Adele, who has the year's top selling album so far, performs at NPR.
Nielsen SoundScan, which tracks music sales across the country, reported an anemic ray of sunshine for a music industry that has been battered by the Internet: For the first time since 2004, sales of albums posted an uptick.
Now, our friend Frannie Kelley from NPR's The Record says it is the slightest of gains — 1 percent — and "sales are still way down from where they were before the decline started."
The Hartford Courant reports the gain is likely in part due to a federal court shutting down LimeWire, a peer-to-peer sharing service.
And The Los Angeles Times says that even though it's a slim gain, it is "progress for an industry that's struggling to find ways to get consumers to pay for music rather than download free, pirated copies from file-sharing services."
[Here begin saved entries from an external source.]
(** * mirage.wfss_simulator: the WFSS orchestrator, embedded and verified

    Shallow embedding of [mirage/wfss_simulator.py] (class [WFSSSim]).

    Conventions of the embedding.
    - Python exceptions are the constructors of [exn]; a call that may raise
      returns a [result].
    - numpy float64 images are two-dimensional arrays of exact rationals
      ([Qc]): rounding, overflow, [inf] and [nan] are not modelled, and where
      numpy would produce [inf] or [nan] (division by zero) the rational
      model follows the convention [x / 0 = 0].
      Where a property turns on what float64 does there, the operation on
      the pixels is also given on primitive floats (module [Float64]).
    - Python integers are [Z]; list and array positions are [nat].
    - The collaborators living outside the module (seed generator, disperser,
      background library, FITS reader, spectra builder, exposure assembly)
      and the constants imported from [utils.constants] are the fields of the
      class [Collaborators]. *)

From Stdlib Require Import Ascii String QArith Qcanon Floats.
From stdpp Require Import base option list numbers strings gmap.

Local Open Scope string_scope.
Local Open Scope nat_scope.

(** ** Python results and exceptions *)

Inductive exn : Type :=
  | ValueError (msg : string)
  | FileNotFoundError (msg : string)
  | IndexError
  | KeyError (key : string)
  | TypeError
  | AttributeError (name : string)
  | UnboundLocalError (var : string).

Inductive result (A : Type) : Type :=
  | Ok (a : A)
  | Raise (e : exn).
Arguments Ok {A} a.
Arguments Raise {A} e.

#[export] Instance result_ret : MRet result := λ A a, Ok a.
#[export] Instance result_bind : MBind result := λ A B f m,
  match m with
  | Ok a => f a
  | Raise e => Raise e
  end.
#[export] Instance exn_eq_dec : EqDecision exn.
Proof. solve_decision. Defined.
#[export] Instance result_eq_dec `{EqDecision A} : EqDecision (result A).
Proof. solve_decision. Defined.

Definition is_Ok {A} (r : result A) : Prop := ∃ a, r = Ok a.

(** [x[i]] on a Python list *)
Definition py_index {A} (l : list A) (i : nat) : result A :=
  match l !! i with
  | Some a => Ok a
  | None => Raise IndexError
  end.

(** A local variable that is assigned on some paths only *)
Definition py_local {A} (name : string) (v : option A) : result A :=
  match v with
  | Some a => Ok a
  | None => Raise (UnboundLocalError name)
  end.

(** ** Strings *)

Definition ascii_lower (c : ascii) : ascii :=
  let n := nat_of_ascii c in
  if bool_decide (65 ≤ n ≤ 90) then ascii_of_nat (n + 32) else c.

Definition ascii_upper (c : ascii) : ascii :=
  let n := nat_of_ascii c in
  if bool_decide (97 ≤ n ≤ 122) then ascii_of_nat (n - 32) else c.

Fixpoint string_map (f : ascii → ascii) (s : string) : string :=
  match s with
  | EmptyString => EmptyString
  | String c s' => String (f c) (string_map f s')
  end.

(** [s.lower()] and [s.upper()] on ASCII text *)
Definition lower (s : string) : string := string_map ascii_lower s.
Definition upper (s : string) : string := string_map ascii_upper s.

(** ** Two-dimensional numpy arrays *)

Module NdArray.

(** A 2-d array: its rows, and the second component of its shape (kept
    apart from the rows, as numpy keeps it for an array with no row). *)
Record ndarray : Type := mk { ncols : nat; rows : list (list Qc) }.

Definition nrows (a : ndarray) : nat := length (rows a).
Definition shape (a : ndarray) : nat * nat := (nrows a, ncols a).

Definition wf (a : ndarray) : Prop :=
  Forall (λ r, length r = ncols a) (rows a).

Definition pixel (a : ndarray) (r c : nat) : option Qc :=
  rows a !! r ≫= λ row, row !! c.

#[global] Instance ndarray_eq_dec : EqDecision ndarray.
Proof. solve_decision. Defined.

(** [np.zeros((yl, xl))] *)
Definition zeros (yl xl : nat) : ndarray :=
  mk xl (replicate yl (replicate xl 0%Qc)).

(** Clipping of a slice bound [i] against a length, as Python does it. *)
Definition slice_bound (len : nat) (i : Z) : nat :=
  if bool_decide (i < 0)%Z
  then Z.to_nat (Z.max 0 (i + Z.of_nat len))
  else Z.to_nat (Z.min i (Z.of_nat len)).

(** [l[start:stop]] *)
Definition py_slice {A} (start stop : Z) (l : list A) : list A :=
  let lo := slice_bound (length l) start in
  let hi := slice_bound (length l) stop in
  take (hi - lo) (drop lo l).

Definition slice_len (len : nat) (start stop : Z) : nat :=
  slice_bound len stop - slice_bound len start.

(** [a[r0:r1, c0:c1]] *)
Definition slice2 (a : ndarray) (r0 r1 c0 c1 : Z) : ndarray :=
  mk (slice_len (ncols a) c0 c1)
     (py_slice c0 c1 <$> py_slice r0 r1 (rows a)).

(** [l[lo:hi] = v] with non-negative literal bounds; [hi = None] is an
    open upper bound. *)
Definition in_range (lo : nat) (hi : option nat) (i : nat) : bool :=
  bool_decide (lo ≤ i) && from_option (λ h, bool_decide (i < h)) true hi.

Definition fill_range {A} (lo : nat) (hi : option nat) (f : A → A)
    (l : list A) : list A :=
  imap (λ i x, if in_range lo hi i then f x else x) l.

Definition zero_row (row : list Qc) : list Qc := (λ _, 0%Qc) <$> row.

(** [a[lo:hi, :] = 0.] *)
Definition zero_rows (lo : nat) (hi : option nat) (a : ndarray) : ndarray :=
  mk (ncols a) (fill_range lo hi zero_row (rows a)).

(** [a[:, lo:hi] = 0.] *)
Definition zero_cols (lo : nat) (hi : option nat) (a : ndarray) : ndarray :=
  mk (ncols a) (fill_range lo hi (λ _, 0%Qc) <$> rows a).

Definition map2 (f : Qc → Qc → Qc) (a b : ndarray) : ndarray :=
  mk (ncols a) (zip_with (zip_with f) (rows a) (rows b)).

Definition add (a b : ndarray) : ndarray := map2 Qcplus a b.

(** [a += b] for an operand of the same shape. An operand of another
    shape is rejected (numpy would try to broadcast it; the disperser
    always hands back a full frame). *)
Definition iadd (a b : ndarray) : result ndarray :=
  if decide (shape a = shape b) then Ok (add a b)
  else Raise (ValueError "operands could not be broadcast together").

Definition map (f : Qc → Qc) (a : ndarray) : ndarray :=
  mk (ncols a) ((λ row : list Qc, f <$> row) <$> rows a).

(** [a / g] and [a /= g] *)
Definition div_scalar (a : ndarray) (g : Qc) : ndarray :=
  map (λ p, (p / g)%Qc) a.

(** [np.array(rows)] for integer pixel values, with the row length given *)
Definition of_Z (xl : nat) (rows : list (list Z)) : ndarray :=
  mk xl ((λ row : list Z, Qc_of_Z <$> row) <$> rows).

(** all the pixels, row after row: [a.ravel()] *)
Definition ravel (a : ndarray) : list Qc := concat (rows a).

End NdArray.
Export NdArray(ndarray).

(** ** Float64 pixels *)

Module Float64.

(** [disp_seed /= gain] on float64 pixels *)
Definition div_scalar (a : list (list float)) (gain : float) : list (list float) :=
  List.map (List.map (λ p, PrimFloat.div p gain)) a.

(** [background_image / background_mean * scaling_factor] on float64 pixels *)
Definition rescale (a : list (list float)) (background_mean scaling_factor : float) :
    list (list float) :=
  List.map (List.map (λ p, PrimFloat.mul (PrimFloat.div p background_mean) scaling_factor)) a.

End Float64.

(** ** [WFSSSim.crop_to_subarray] *)

Definition subarray_error : exn :=
  ValueError "WARNING: subarray bounds are outside the dimensions of the input array.".

Definition bound_ok (len : nat) (b : Z) : bool :=
  bool_decide (0 ≤ b)%Z && bool_decide (b < Z.of_nat len)%Z.
Lemma reachable_COND (s : machine) :
  reachable s ->
  reg s R_COND = 0 \/ reg s R_COND = 4 \/ reg s R_COND = 2 \/ reg s R_COND = 1.
Proof.
  induction 1 as [images con s H | s s' R IH _ H].
  - apply startup_state in H. destruct H as (_ & _ & Z0 & _).
    left. apply Z0. discriminate.
  - unfold step in H. apply bind_Ok in H. destruct H as (instr & s1 & F & H).
    apply fetch_Ok in F. destruct F as (E & _ & F).
    destruct (F (reachable_wf _ R)) as [W1 _].
    destruct (execute_cases _ _ _ W1 H) as [_ [[_ C] | [_ C]]].
    + right. rewrite C. apply flag_of_word_one_hot.
    + rewrite C, E, upd_other by discriminate. exact IH.
Qed.

(* ================================================================= *)
(** ** Sample machines are states of the loop *)

Lemma br_demo_reachable : reachable br_demo.
Proof. apply (reach_start [[x30; x00; x0e; x05]] quiet). vm_compute. reflexivity. Qed.

Lemma wf_started (hi lo : byte) : wf (started hi lo).
Proof.
  unfold started.
  destruct (startup [[x30; x00; hi; lo]] (zeroed quiet)) as [[] s | f] eqn:E.
  - now apply startup_state in E.
  - apply wf_zeroed.
Qed.

Lemma wf_add_demo : wf add_demo.
Proof.
  destruct (wf_started x12 x20) as [Wm Wr].
  split; [exact Wm | apply wf_reg_upd; [exact Wr | lia]].
Qed.

Lemma flags_after_execute_witness :
  wf add_demo /\
  execute 4640 add_demo = Ok tt (final (execute 4640 add_demo) add_demo) /\
  (if designates_DR (opcode 4640)
   then reg (final (execute 4640 add_demo) add_demo) R_COND =
          flag_of_word (reg (final (execute 4640 add_demo) add_demo) (DR_field 4640)) /\
        (reg (final (execute 4640 add_demo) add_demo) R_COND = 4 \/
         reg (final (execute 4640 add_demo) add_demo) R_COND = 2 \/
         reg (final (execute 4640 add_demo) add_demo) R_COND = 1)
   else reg (final (execute 4640 add_demo) add_demo) R_COND = reg add_demo R_COND).
Proof.
  assert (E : execute 4640 add_demo = Ok tt (final (execute 4640 add_demo) add_demo))
    by (vm_compute; reflexivity).
  split; [exact wf_add_demo|]. split; [exact E|].
  exact (flags_after_execute 4640 add_demo _ wf_add_demo E).
Defined.

Lemma JSR_saves_PC_then_jumps_witness :
  fetch jsr_demo = Ok 18434 (final (fetch jsr_demo) jsr_demo) /\
  opcode 18434 = OP_JSR /\
  exists s',
    step jsr_demo = Ok tt s' /\
    reg (final (fetch jsr_demo) jsr_demo) R_PC = 12289 /\
    reg s' R_R7 = 12289 /\ reg s' R_PC = 12291.
Proof.
  assert (F : fetch jsr_demo = Ok 18434 (final (fetch jsr_demo) jsr_demo))
    by (vm_compute; reflexivity).
  split; [exact F|]. split; [reflexivity|].
  exact (JSR_saves_PC_then_jumps 18434 jsr_demo _ F eq_refl).
Defined.

Lemma JSRR_R7_jumps_to_saved_PC_witness :
  fetch jsrr_demo = Ok 16832 (final (fetch jsrr_demo) jsrr_demo) /\
  opcode 16832 = OP_JSR /\ Z.testbit 16832 11 = false /\
  BaseR_field 16832 = R_R7 /\ reg jsrr_demo R_R7 = 4660 /\
  exists s',
    step jsrr_demo = Ok tt s' /\ reg s' R_PC = 12289 /\ reg s' R_R7 = 12289.
Proof.
  assert (F : fetch jsrr_demo = Ok 16832 (final (fetch jsrr_demo) jsrr_demo))
    by (vm_compute; reflexivity).
  repeat (split; [first [exact F | reflexivity]|]).
  exact (JSRR_R7_jumps_to_saved_PC 16832 jsrr_demo _ F eq_refl eq_refl eq_refl).
Defined.

(* ================================================================= *)
(** ** TRAP *)

(** What the loop does with a TRAP instruction, whatever its vector: PC
    stays at the instruction after the TRAP and R7 keeps the value it had. *)
Lemma trap_step_registers (instr : Z) (s s1 s' : machine) :
  wf s -> fetch s = Ok instr s1 -> opcode instr = OP_TRAP ->
  step s = Ok tt s' ->
  reg s' R_PC = uint16 (reg s R_PC + 1) /\ reg s' R_R7 = reg s R_R7.
Proof.
  intros W F E H. unfold OP_TRAP in E.
  rewrite (step_eq _ _ _ F), (execute_eq _ _ E) in H. cbv beta iota in H.
  apply fetch_Ok in F. destruct F as (R & _ & F). destruct (F W) as [W1 _].
  apply (trap_dispatch_frame s1 s' W1) in H. destruct H as (_ & _ & K).
  rewrite !K, R by discriminate.
  now rewrite upd_same, upd_other by discriminate.
Qed.

(** The function [op_TRAP], which [main] never calls, does save PC in R7,
    and then loads PC from the trap vector table. *)
Lemma op_TRAP_saves_PC (instr : Z) (s s' : machine) :
  op_TRAP instr s = Ok tt s' -> reg s' R_R7 = reg s R_PC.
Proof.
  intros H. unfold op_TRAP in H. vm_inv. cbn in *.
  rewrite upd_other by discriminate.
  match goal with R : reg _ = upd _ _ _ |- _ => rewrite R end.
  apply upd_same.
Qed.

(** C1. TRAP x21 (OUT) at 0x3000, executed by the loop from the start-up
    state: PC continues at 0x3001 and is not loaded from the vector table,
    but R7 is still 0 afterwards.  The loop's TRAP case runs the service
    routine without ever writing R7, so the return address that TRAP is
    specified to put in R7 is not saved. *)
Theorem TRAP_leaves_R7_unsaved :
  fetch trap_demo = Ok 61473 (final (fetch trap_demo) trap_demo) /\
  opcode 61473 = OP_TRAP /\ Z.land 61473 255 = TRAP_OUT /\
  reg (final (fetch trap_demo) trap_demo) R_PC = 12289 /\
  step trap_demo = Ok tt (final (step trap_demo) trap_demo) /\
  reg (final (step trap_demo) trap_demo) R_PC = 12289 /\
  reg (final (step trap_demo) trap_demo) R_R7 = 0 /\
  stdout (tty (final (step trap_demo) trap_demo)) = [0].
Proof. repeat split; vm_compute; reflexivity. Qed.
But the Courant quotes Bob Lefsetz, a music industry observer, who was far less charitable in his assessment of the numbers:
"Trumpeting this as good news is like saying we're winning in Afghanistan if the body count is less than it was the previous week," Lefsetz wrote. "We lost that war. And the major labels lost the Internet war."
Streaming is the future of music, Lefsetz predicts, noting that Nielsen's numbers came on the same day that Spotify, a popular digital subscription service in Europe, began allowing American subscribers to sign up.
The BBC reports that 21, the latest effort from the British singer Adele, is the year's top selling album with 2.5 million copies sold. Lady Gaga, Mumford & Sons, Jason Aldean and Bruno Mars round out the top five.